(RECORD EXCERPTS begins)

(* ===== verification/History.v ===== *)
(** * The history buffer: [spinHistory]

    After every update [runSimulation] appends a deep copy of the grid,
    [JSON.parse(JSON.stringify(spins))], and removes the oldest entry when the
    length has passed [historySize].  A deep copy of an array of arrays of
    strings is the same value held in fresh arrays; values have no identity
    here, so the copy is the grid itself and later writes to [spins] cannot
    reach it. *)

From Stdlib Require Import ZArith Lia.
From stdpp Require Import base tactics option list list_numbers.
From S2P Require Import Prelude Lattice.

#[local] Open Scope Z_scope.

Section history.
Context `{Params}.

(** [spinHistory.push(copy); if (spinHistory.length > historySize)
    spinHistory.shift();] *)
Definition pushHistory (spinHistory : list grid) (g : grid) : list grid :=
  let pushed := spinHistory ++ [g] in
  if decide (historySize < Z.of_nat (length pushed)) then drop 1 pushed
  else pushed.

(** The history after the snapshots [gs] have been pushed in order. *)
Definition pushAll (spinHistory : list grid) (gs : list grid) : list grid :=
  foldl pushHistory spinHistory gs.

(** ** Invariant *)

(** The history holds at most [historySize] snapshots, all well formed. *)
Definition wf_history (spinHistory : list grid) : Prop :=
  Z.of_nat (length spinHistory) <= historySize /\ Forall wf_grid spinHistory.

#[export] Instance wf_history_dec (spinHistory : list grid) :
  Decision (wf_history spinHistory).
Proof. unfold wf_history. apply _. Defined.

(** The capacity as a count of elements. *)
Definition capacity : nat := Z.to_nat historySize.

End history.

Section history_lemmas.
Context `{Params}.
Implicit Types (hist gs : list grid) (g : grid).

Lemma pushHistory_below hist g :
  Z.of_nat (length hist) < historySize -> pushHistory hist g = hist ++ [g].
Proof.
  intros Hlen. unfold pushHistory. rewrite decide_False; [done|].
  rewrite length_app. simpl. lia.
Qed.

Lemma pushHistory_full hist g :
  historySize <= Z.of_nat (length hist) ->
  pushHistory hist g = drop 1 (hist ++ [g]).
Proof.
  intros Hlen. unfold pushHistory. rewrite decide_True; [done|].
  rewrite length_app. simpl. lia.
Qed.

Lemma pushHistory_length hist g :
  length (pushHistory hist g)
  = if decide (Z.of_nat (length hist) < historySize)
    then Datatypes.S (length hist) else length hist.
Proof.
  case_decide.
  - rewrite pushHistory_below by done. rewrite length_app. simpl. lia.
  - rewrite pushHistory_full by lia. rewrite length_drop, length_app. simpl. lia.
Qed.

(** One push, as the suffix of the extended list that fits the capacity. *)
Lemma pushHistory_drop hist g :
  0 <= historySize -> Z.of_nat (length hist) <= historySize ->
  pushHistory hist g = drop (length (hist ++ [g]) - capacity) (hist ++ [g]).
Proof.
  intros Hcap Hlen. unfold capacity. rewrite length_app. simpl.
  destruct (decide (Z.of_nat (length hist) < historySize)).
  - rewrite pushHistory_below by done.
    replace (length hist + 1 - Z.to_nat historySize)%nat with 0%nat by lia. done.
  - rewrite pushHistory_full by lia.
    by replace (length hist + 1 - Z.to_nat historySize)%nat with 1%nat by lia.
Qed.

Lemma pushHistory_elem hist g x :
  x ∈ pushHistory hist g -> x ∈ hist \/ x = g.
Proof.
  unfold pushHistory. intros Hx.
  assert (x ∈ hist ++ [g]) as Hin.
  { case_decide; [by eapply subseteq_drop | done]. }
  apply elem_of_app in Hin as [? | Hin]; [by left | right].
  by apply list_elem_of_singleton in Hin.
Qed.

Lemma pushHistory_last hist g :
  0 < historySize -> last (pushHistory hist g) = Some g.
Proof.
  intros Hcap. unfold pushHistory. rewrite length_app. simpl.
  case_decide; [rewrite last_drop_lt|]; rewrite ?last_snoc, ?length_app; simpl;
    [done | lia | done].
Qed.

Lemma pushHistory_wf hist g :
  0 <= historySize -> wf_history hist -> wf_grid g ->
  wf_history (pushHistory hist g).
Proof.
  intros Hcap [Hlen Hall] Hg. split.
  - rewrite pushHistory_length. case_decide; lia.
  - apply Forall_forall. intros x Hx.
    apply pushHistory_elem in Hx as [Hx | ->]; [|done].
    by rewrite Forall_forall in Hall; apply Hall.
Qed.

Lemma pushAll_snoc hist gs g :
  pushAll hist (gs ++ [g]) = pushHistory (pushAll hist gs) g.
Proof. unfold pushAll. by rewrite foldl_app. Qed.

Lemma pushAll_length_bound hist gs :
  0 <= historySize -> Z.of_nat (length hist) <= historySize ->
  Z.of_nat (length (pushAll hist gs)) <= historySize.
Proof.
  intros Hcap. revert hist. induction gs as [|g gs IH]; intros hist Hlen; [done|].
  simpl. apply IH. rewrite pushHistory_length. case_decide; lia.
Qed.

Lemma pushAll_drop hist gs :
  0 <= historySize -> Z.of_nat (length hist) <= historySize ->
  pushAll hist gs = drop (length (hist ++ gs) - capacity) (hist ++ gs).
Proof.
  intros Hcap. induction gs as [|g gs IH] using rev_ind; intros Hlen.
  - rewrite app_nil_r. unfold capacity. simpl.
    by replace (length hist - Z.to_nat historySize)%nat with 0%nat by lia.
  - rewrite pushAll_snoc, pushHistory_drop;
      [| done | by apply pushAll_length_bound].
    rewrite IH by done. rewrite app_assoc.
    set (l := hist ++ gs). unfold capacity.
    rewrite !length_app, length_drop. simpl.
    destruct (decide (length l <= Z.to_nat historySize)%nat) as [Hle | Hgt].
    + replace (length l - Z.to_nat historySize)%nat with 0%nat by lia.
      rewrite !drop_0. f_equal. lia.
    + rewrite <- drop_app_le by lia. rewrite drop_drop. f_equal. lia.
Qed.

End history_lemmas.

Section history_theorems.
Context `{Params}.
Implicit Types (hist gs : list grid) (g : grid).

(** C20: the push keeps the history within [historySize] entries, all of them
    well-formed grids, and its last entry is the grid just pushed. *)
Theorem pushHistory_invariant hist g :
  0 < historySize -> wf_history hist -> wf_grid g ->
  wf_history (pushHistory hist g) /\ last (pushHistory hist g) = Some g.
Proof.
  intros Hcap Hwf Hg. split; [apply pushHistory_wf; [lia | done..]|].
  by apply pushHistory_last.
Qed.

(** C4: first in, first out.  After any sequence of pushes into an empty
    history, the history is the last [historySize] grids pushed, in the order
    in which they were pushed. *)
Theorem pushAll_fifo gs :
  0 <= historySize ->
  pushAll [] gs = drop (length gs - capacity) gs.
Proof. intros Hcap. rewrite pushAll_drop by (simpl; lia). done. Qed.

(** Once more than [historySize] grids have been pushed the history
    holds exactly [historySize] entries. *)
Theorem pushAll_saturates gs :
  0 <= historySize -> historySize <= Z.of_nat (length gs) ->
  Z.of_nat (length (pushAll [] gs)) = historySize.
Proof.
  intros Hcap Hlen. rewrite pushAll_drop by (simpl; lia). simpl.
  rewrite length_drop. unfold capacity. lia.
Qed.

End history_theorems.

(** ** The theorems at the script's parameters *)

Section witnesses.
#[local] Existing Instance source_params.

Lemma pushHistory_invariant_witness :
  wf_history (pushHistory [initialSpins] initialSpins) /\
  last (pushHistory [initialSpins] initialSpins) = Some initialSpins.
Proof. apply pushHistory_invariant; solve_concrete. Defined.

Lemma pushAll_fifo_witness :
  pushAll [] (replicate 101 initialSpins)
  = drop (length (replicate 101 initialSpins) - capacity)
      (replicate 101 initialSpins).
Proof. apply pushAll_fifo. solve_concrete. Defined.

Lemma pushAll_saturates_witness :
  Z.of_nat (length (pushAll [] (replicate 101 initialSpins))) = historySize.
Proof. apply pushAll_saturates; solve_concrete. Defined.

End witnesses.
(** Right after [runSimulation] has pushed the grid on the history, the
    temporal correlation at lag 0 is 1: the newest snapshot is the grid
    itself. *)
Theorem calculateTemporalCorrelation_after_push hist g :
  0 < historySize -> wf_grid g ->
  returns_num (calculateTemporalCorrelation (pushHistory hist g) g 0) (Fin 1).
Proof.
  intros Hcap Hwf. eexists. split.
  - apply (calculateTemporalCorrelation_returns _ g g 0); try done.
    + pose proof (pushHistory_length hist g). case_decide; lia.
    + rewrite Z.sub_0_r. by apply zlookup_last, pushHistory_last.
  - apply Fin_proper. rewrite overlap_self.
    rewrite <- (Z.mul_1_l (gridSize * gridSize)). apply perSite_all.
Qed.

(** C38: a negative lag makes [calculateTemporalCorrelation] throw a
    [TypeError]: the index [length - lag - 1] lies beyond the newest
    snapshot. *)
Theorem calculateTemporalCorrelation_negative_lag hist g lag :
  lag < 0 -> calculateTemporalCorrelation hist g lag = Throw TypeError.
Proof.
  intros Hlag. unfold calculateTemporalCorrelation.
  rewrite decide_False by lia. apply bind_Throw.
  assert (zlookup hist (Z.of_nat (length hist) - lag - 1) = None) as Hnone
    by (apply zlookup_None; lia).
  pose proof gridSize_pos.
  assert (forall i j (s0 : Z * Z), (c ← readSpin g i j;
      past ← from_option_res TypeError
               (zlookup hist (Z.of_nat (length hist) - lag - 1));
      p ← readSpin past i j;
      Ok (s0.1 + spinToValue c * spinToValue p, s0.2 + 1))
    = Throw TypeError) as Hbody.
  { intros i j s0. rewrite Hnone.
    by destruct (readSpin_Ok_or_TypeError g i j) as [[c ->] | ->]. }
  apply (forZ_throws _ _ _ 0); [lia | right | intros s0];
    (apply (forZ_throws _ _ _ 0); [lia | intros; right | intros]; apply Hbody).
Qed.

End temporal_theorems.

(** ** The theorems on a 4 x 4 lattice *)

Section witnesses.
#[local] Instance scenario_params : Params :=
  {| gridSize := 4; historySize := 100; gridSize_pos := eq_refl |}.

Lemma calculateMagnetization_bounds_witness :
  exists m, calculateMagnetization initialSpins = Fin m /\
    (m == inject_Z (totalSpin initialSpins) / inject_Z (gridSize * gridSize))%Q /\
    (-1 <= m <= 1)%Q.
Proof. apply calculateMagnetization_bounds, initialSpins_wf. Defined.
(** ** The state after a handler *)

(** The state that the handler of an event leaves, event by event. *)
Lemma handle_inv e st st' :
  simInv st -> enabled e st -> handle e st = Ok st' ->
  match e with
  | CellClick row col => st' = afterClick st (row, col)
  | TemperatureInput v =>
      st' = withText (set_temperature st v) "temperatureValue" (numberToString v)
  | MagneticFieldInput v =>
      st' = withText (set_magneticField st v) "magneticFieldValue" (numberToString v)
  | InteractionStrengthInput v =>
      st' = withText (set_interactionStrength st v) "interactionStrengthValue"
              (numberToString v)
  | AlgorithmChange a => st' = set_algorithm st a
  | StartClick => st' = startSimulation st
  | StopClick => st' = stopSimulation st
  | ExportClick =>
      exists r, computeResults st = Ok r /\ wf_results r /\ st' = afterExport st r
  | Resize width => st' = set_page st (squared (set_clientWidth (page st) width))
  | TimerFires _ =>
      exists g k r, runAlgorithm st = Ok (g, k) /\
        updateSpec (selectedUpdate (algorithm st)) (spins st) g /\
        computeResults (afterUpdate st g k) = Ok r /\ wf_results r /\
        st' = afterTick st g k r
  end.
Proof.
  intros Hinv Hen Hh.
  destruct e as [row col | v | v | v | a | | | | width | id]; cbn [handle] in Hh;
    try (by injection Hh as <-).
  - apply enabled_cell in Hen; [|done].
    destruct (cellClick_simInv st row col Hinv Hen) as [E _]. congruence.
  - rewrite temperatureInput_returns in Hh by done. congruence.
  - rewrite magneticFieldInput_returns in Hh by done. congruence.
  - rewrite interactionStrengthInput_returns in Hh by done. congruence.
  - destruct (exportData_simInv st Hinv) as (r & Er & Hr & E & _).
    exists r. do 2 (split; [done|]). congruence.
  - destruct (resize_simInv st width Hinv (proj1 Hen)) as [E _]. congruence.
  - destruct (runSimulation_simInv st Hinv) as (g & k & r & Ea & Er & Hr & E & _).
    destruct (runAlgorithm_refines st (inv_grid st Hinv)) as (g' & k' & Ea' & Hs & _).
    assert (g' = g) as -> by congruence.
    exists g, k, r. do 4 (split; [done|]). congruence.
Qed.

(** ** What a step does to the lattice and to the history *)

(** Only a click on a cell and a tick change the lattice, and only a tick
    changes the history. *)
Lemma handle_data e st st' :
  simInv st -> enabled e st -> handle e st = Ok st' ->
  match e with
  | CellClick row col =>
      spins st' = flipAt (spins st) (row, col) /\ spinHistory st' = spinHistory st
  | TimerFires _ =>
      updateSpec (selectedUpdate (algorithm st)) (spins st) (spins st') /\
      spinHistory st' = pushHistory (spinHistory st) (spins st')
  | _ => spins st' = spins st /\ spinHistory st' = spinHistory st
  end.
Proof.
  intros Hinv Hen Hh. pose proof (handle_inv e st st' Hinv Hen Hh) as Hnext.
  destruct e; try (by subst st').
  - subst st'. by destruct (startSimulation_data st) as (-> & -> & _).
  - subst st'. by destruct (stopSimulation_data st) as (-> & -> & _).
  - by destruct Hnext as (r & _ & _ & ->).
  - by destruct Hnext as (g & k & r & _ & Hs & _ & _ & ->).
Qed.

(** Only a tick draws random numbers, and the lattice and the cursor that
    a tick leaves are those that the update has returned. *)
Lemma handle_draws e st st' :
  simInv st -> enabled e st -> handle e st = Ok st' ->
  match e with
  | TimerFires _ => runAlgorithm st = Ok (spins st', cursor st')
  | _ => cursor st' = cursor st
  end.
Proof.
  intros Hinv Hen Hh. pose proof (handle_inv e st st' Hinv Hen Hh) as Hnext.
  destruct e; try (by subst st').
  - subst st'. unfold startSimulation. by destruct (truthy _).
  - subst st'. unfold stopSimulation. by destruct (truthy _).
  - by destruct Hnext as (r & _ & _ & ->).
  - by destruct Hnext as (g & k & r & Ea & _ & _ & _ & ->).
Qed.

(RECORD EXCERPTS ends)

WHAT THE TASK REQUIRES ->
Return the span of lines in the data above that opens at the line with "- apply Fin_proper. rewrite overlap_self." and closes at the line with "st (row, col)", exactly, ends included, nothing else.

COMPLETED EXERCISE ->
  - apply Fin_proper. rewrite overlap_self.
    rewrite <- (Z.mul_1_l (gridSize * gridSize)). apply perSite_all.
Qed.

(** C38: a negative lag makes [calculateTemporalCorrelation] throw a
    [TypeError]: the index [length - lag - 1] lies beyond the newest
    snapshot. *)
Theorem calculateTemporalCorrelation_negative_lag hist g lag :
  lag < 0 -> calculateTemporalCorrelation hist g lag = Throw TypeError.
Proof.
  intros Hlag. unfold calculateTemporalCorrelation.
  rewrite decide_False by lia. apply bind_Throw.
  assert (zlookup hist (Z.of_nat (length hist) - lag - 1) = None) as Hnone
    by (apply zlookup_None; lia).
  pose proof gridSize_pos.
  assert (forall i j (s0 : Z * Z), (c ← readSpin g i j;
      past ← from_option_res TypeError
               (zlookup hist (Z.of_nat (length hist) - lag - 1));
      p ← readSpin past i j;
      Ok (s0.1 + spinToValue c * spinToValue p, s0.2 + 1))
    = Throw TypeError) as Hbody.
  { intros i j s0. rewrite Hnone.
    by destruct (readSpin_Ok_or_TypeError g i j) as [[c ->] | ->]. }
  apply (forZ_throws _ _ _ 0); [lia | right | intros s0];
    (apply (forZ_throws _ _ _ 0); [lia | intros; right | intros]; apply Hbody).
Qed.

End temporal_theorems.

(** ** The theorems on a 4 x 4 lattice *)

Section witnesses.
#[local] Instance scenario_params : Params :=
  {| gridSize := 4; historySize := 100; gridSize_pos := eq_refl |}.

Lemma calculateMagnetization_bounds_witness :
  exists m, calculateMagnetization initialSpins = Fin m /\
    (m == inject_Z (totalSpin initialSpins) / inject_Z (gridSize * gridSize))%Q /\
    (-1 <= m <= 1)%Q.
Proof. apply calculateMagnetization_bounds, initialSpins_wf. Defined.
(** ** The state after a handler *)

(** The state that the handler of an event leaves, event by event. *)
Lemma handle_inv e st st' :
  simInv st -> enabled e st -> handle e st = Ok st' ->
  match e with
  | CellClick row col => st' = afterClick st (row, col)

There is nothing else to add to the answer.